For some women, a clinician may also prescribe metformin, a medication that improves insulin sensitivity. It is not primarily a hirsutism treatment, and its direct effect on hair is modest, but by calming the underlying insulin-androgen loop it can support everything else you are doing. If you want to understand this mechanism properly, our guide to insulin resistance and PCOS breaks down how the loop works and how to interrupt it.
Setting realistic expectations
The single most compassionate thing to keep in mind is timeline. Hair follicles turn over slowly, so even a perfectly chosen treatment plan needs months of consistency before you can judge it. It is completely normal to combine several approaches at once, for example a hormonal medication to slow new growth, laser or electrolysis to clear existing hair, and lifestyle changes to address the root cause.
A few grounding reminders:
- Give medication at least 6 months before deciding it is not working.
- Combine treatments rather than expecting any single one to do everything.
- Keep temporary methods (shaving, waxing) in your toolkit without guilt while the slower treatments take effect.
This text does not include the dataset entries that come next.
(* ===== verification/VerifierApi.v ===== *)
(** The C interface of the verifier, [src/verifier.cpp]: the three parsers and
    [groth16_verify] with its error codes and message buffer; and the format of the three
    texts, apart from the code that reads them. *)

From Stdlib Require Import String Ascii Zmod.
From S2P Require Import Prelude Limbs Gmp Mpz SplitParStr FrRaw FrElement FrElementWp FrMpz RawFr Primes Field Tower TowerText Curve CurveSpec Engine Pairing PairingSpec Json Verify ProofJson.

(** [strncpy(error_msg, what, maxsize)] into a buffer, its first [maxsize] characters. *)
Definition strncpy (buffer : list ascii) (what : list ascii) (maxsize : nat) : list ascii :=
  take maxsize (what ++ replicate (maxsize - length what) "000"%char) ++ drop maxsize buffer.

Definition VERIFIER_VALID_PROOF : Z := 0.
Definition VERIFIER_INVALID_PROOF : Z := 1.
Definition VERIFIER_ERROR : Z := 2.

Section Api.
Context {JL : JsonLib} {G : Mpn} {MZ : Mpz}.
Notation Fr := Fr_params.

(** [try { ... } catch (...) { throw std::invalid_argument(what); }] *)
Definition catch_all {A} (m : attempt A) (what : string) : attempt A :=
  match m with Thrown _ => Thrown what | r => r end.

Section Parsers.
Context {E : Type} {FT : FieldText E}.

Definition parse_proof (proof_str : string) : attempt (ProofData E) :=
  catch_all
    (proof_json <~~ parse proof_str;
     j <~~ json_key_ref proof_json "protocol"; protocol <~~ get_string j;
     if negb (protocol =? "groth16")%string then Thrown "invalid proof data"
     else Proof_fromJson proof_json)
    "invalid proof data".

Definition parse_inputs (inputs_str : string) : attempt (list Element) :=
  catch_all
    (inputs_json <~~ parse inputs_str;
     inputs_str_vec <~~ get_strings inputs_json;
     match inputs_str_vec with
     | [] => Thrown "invalid inputs data"
     | _ => Value (map (RawFr_fromString (P := Fr)) inputs_str_vec)
     end)
    "invalid inputs data".

Definition parse_key (key_str : string) : attempt (VerificationKey E) :=
  catch_all
    (key_json <~~ parse key_str;
     j <~~ json_key_ref key_json "protocol"; protocol <~~ get_string j;
     j <~~ json_key_ref key_json "curve"; curve <~~ get_string j;
     j <~~ json_key_ref key_json "nPublic"; nPublic <~~ get_number j;
     if negb (protocol =? "groth16")%string || negb (curve =? "bn128")%string
     then Thrown "invalid verification key data"
     else
       key <~~ VerificationKey_fromJson key_json;
       match IC key with [] => Thrown "invalid verification key data" | _ => Value key end)
    "invalid verification key data".
End Parsers.

(** The [try] block of [groth16_verify], with the objects its constructors give. *)
Definition verify_texts {E} {FO : FieldOps E} {FT : FieldText E} (V : Verifier E) (g1 : CurveData E)
    (proof inputs verification_key : string) : attempt Z :=
  proof_value <~~ parse_proof proof;
  inputs_value <~~ parse_inputs inputs;
  key_value <~~ parse_key verification_key;
  match verify V g1 proof_value inputs_value key_value with
  | None => Undefined
  | Some (inl what) => Thrown what
  | Some (inr valid) => Value (if valid : bool then VERIFIER_VALID_PROOF else VERIFIER_INVALID_PROOF)
  end.

(** [groth16_verify]: the code it returns and the message buffer, if there is one. *)
Definition groth16_verify {E} {FO : FieldOps E} {FT : FieldText E} (V : Verifier E) (g1 : CurveData E)
    (proof inputs verification_key : string) (error_msg : option (list ascii)) (error_msg_maxsize : nat) :
    attempt (Z * option (list ascii)) :=
  match verify_texts V g1 proof inputs verification_key with
  | Value code => Value (code, error_msg)
  | Thrown what =>
      Value (VERIFIER_ERROR, fmap (fun b => strncpy b (chars what) error_msg_maxsize) error_msg)
  | Undefined => Undefined
  end.
End Api.

(** ** What the texts mean *)

Section Spec.
Context {JL : JsonLib} {G : Mpn} {GL : MpnLaws G} {MZ : Mpz} {ML : MpzLaws MZ}.
Context {E : Type} {FO : FieldOps E} {FT : FieldText E}.

Definition g1_json (p : PointAffine (E := E)) : json := jarray [str_of (ax p); str_of (ay p); jstring "1"].
Definition g2_json (p : PointAffine (E := F2El E)) : json :=
  jarray [jarray [str_of (f2a (ax p)); str_of (f2b (ax p))]; jarray [str_of (f2a (ay p)); str_of (f2b (ay p))];
          jarray [jstring "1"; jstring "0"]].

(** A verification key as the tools that make it write it. *)
Definition key_json (key : VerificationKey E) (nPublic : Z) : json :=
  jobject [("IC", jarray (map g1_json (IC key))); ("curve", jstring "bn128"); ("nPublic", jnumber_integer nPublic);
           ("protocol", jstring "groth16"); ("vk_alpha_1", g1_json (Alpha key)); ("vk_beta_2", g2_json (Beta key));
           ("vk_delta_2", g2_json (Delta key)); ("vk_gamma_2", g2_json (Gamma key))]%string.

(** Public inputs as decimal numbers. *)
Definition inputs_json (xs : list Z) : json := jarray (map (fun x => jstring (decimal x)) xs).

Definition read_back (e : E) : Prop := f_fromString (f_toString e) = e.
Definition read_back1 (p : PointAffine (E := E)) : Prop := read_back (ax p) /\ read_back (ay p).
Definition read_back2 (p : PointAffine (E := F2El E)) : Prop :=
  (read_back (f2a (ax p)) /\ read_back (f2b (ax p))) /\ read_back (f2a (ay p)) /\ read_back (f2b (ay p)).
Record key_read_back (key : VerificationKey E) : Prop := {
  rb_alpha : read_back1 (Alpha key);
  rb_beta : read_back2 (Beta key);
  rb_gamma : read_back2 (Gamma key);
  rb_delta : read_back2 (Delta key);
  rb_IC : Forall read_back1 (IC key)
}.

Lemma g1_read p : read_back1 p -> G1PointAffineFromJson (g1_json p) = Value p.
Proof. destruct p as [x y]. unfold read_back1, read_back. cbn. intros [-> ->]. done. Qed.

Lemma g2_read p : read_back2 p -> G2PointAffineFromJson (g2_json p) = Value p.
Proof.
  destruct p as [[xa xb] [ya yb]]. unfold read_back2, read_back. cbn. intros [[-> ->] [-> ->]]. done.
Qed.

Lemma key_read key n : key_read_back key -> VerificationKey_fromJson (key_json key n) = Value key.
Proof.
  intros [Ha Hb Hg Hd HI]. unfold VerificationKey_fromJson, key_json. cbn [json_key find_key String.eqb Ascii.eqb Bool.eqb abind].
  rewrite (g1_read _ Ha). cbn [abind]. rewrite (g2_read _ Hb). cbn [abind]. rewrite (g2_read _ Hg). cbn [abind].
  rewrite (g2_read _ Hd). cbn [abind json_items].
  assert (EI : amap G1PointAffineFromJson (map g1_json (IC key)) = Value (IC key)).
  { induction HI as [|p l Hp _ IH]; [done|]. cbn [map amap]. rewrite (g1_read _ Hp). cbn [abind]. by rewrite IH. }
  rewrite EI. by destruct key.
Qed.

Lemma inputs_read xs : amap get_string (map (fun x => jstring (decimal x)) xs) = Value (map decimal xs).
Proof. induction xs as [|x xs IH]; [done|]. cbn [map amap get_string abind]. by rewrite IH. Qed.

Lemma inputs_elements xs :
  Forall2 (elem (P := Fr_params)) (map (RawFr_fromString (P := Fr_params)) (map decimal xs))
    (map (fun x => x mod q (P := Fr_params)) xs).
Proof.
  induction xs as [|x xs IH]; cbn [map]; [apply Forall2_nil|]. apply Forall2_cons; [apply fromString_decimal|exact IH].
Qed.

(** The outcome of [groth16_verify] for an outcome of [Verifier::verify]. *)
Definition code_of (r : option (string + bool)) (error_msg : option (list ascii)) (maxsize : nat) : attempt (Z * option (list ascii)) :=
  match r with
  | Some (inr true) => Value (0, error_msg)
  | Some (inr false) => Value (1, error_msg)
  | Some (inl what) => Value (2, fmap (fun b => strncpy b (chars what) maxsize) error_msg)
  | None => Undefined
  end.

Lemma verify_texts_read (V : Verifier E) g1 proof inputs vkey prf key n xs error_msg maxsize :
  json_parse proof = Some (proof_value prf) -> Forall read_back (coordinates prf) ->
  json_parse inputs = Some (inputs_json xs) -> xs <> [] ->
  json_parse vkey = Some (key_json key n) -> key_read_back key -> IC key <> [] ->
  groth16_verify V g1 proof inputs vkey error_msg maxsize =
  code_of (verify V g1 prf (map (RawFr_fromString (P := Fr_params)) (map decimal xs)) key) error_msg maxsize.
Proof.
  intros Hp Hprf Hi Hxs Hk Hkey HIC. unfold groth16_verify, verify_texts.
  assert (E1 : parse_proof proof = Value prf).
  { unfold parse_proof, parse. rewrite Hp. cbn [abind]. rewrite <- (fromJson_value prf Hprf). done. }
  assert (E2 : parse_inputs inputs = Value (map (RawFr_fromString (P := Fr_params)) (map decimal xs))).
  { unfold parse_inputs, parse. rewrite Hi. cbn [abind inputs_json get_strings]. rewrite inputs_read. cbn [abind].
    destruct xs; done. }
  assert (E3 : parse_key vkey = Value key).
  { unfold parse_key, parse. rewrite Hk. cbn [abind].
    change (json_key_ref (key_json key n) "protocol") with (Value (jstring "groth16")).
    change (json_key_ref (key_json key n) "curve") with (Value (jstring "bn128")).
    change (json_key_ref (key_json key n) "nPublic") with (Value (jnumber_integer n)).
    cbn [abind get_string get_number String.eqb Ascii.eqb Bool.eqb negb orb].
    rewrite (key_read key n Hkey). cbn [abind]. by destruct (IC key). }
  rewrite E1, E2, E3. cbn [abind].
  destruct (verify V g1 prf _ key) as [[what|[|]]|]; reflexivity.
Qed.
- See a clinician for diagnosis and a plan, and get any sudden or severe hair growth checked, since rarer causes exist beyond PCOS.
The bottom line
PCOS hirsutism is common, it is hormonal, and it is treatable. The most effective path usually blends a medication that lowers or blocks androgens, a hair-removal method suited to your hair and skin, and everyday habits that steady your insulin. None of it is instant, and that is okay. With a good plan and a little patience, most women see real, lasting improvement.
You deserve care that treats the cause and not just the mirror. Please partner with a qualified healthcare professional to build a plan that fits your body, your goals, and your life.
Frequently asked questions
How do I get rid of PCOS facial hair for good?
There is no overnight fix, but a combination approach works best over time. Medications like the combined pill or spironolactone slow new growth, while laser or electrolysis reduce or destroy existing follicles. Electrolysis is the only method considered permanent, and laser offers long-lasting reduction for darker hair. Expect several months of consistent treatment before you see meaningful change, and partner with a clinician to build the right plan for you.
Does hirsutism go away if I treat my PCOS?
Treating the underlying hormones can slow and soften new hair growth, but hair that has already become thick and dark usually will not disappear on its own. That is why doctors often pair hormonal medication with hair-removal methods such as laser or electrolysis. Improving insulin sensitivity through lifestyle can also help lower the androgen levels driving the problem.
Is spironolactone effective for PCOS hair growth?
Yes, spironolactone is a commonly used anti-androgen that blocks the effect of male-type hormones on hair follicles, and studies support its benefit for hirsutism. It is often added when the combined pill alone is not enough, usually at doses of 25 to 100 mg per day. Because it can affect a developing pregnancy, reliable contraception is essential while taking it, and it needs several months to work.
How long does hirsutism treatment take to work?
Patience is part of the process because hair grows in slow cycles. Hormonal medications generally need at least 6 months before their full effect on new growth can be judged. Eflornithine cream may show results in 6 to 8 weeks, and laser hair removal usually requires six to eight sessions spaced several weeks apart. Consistency matters more than speed.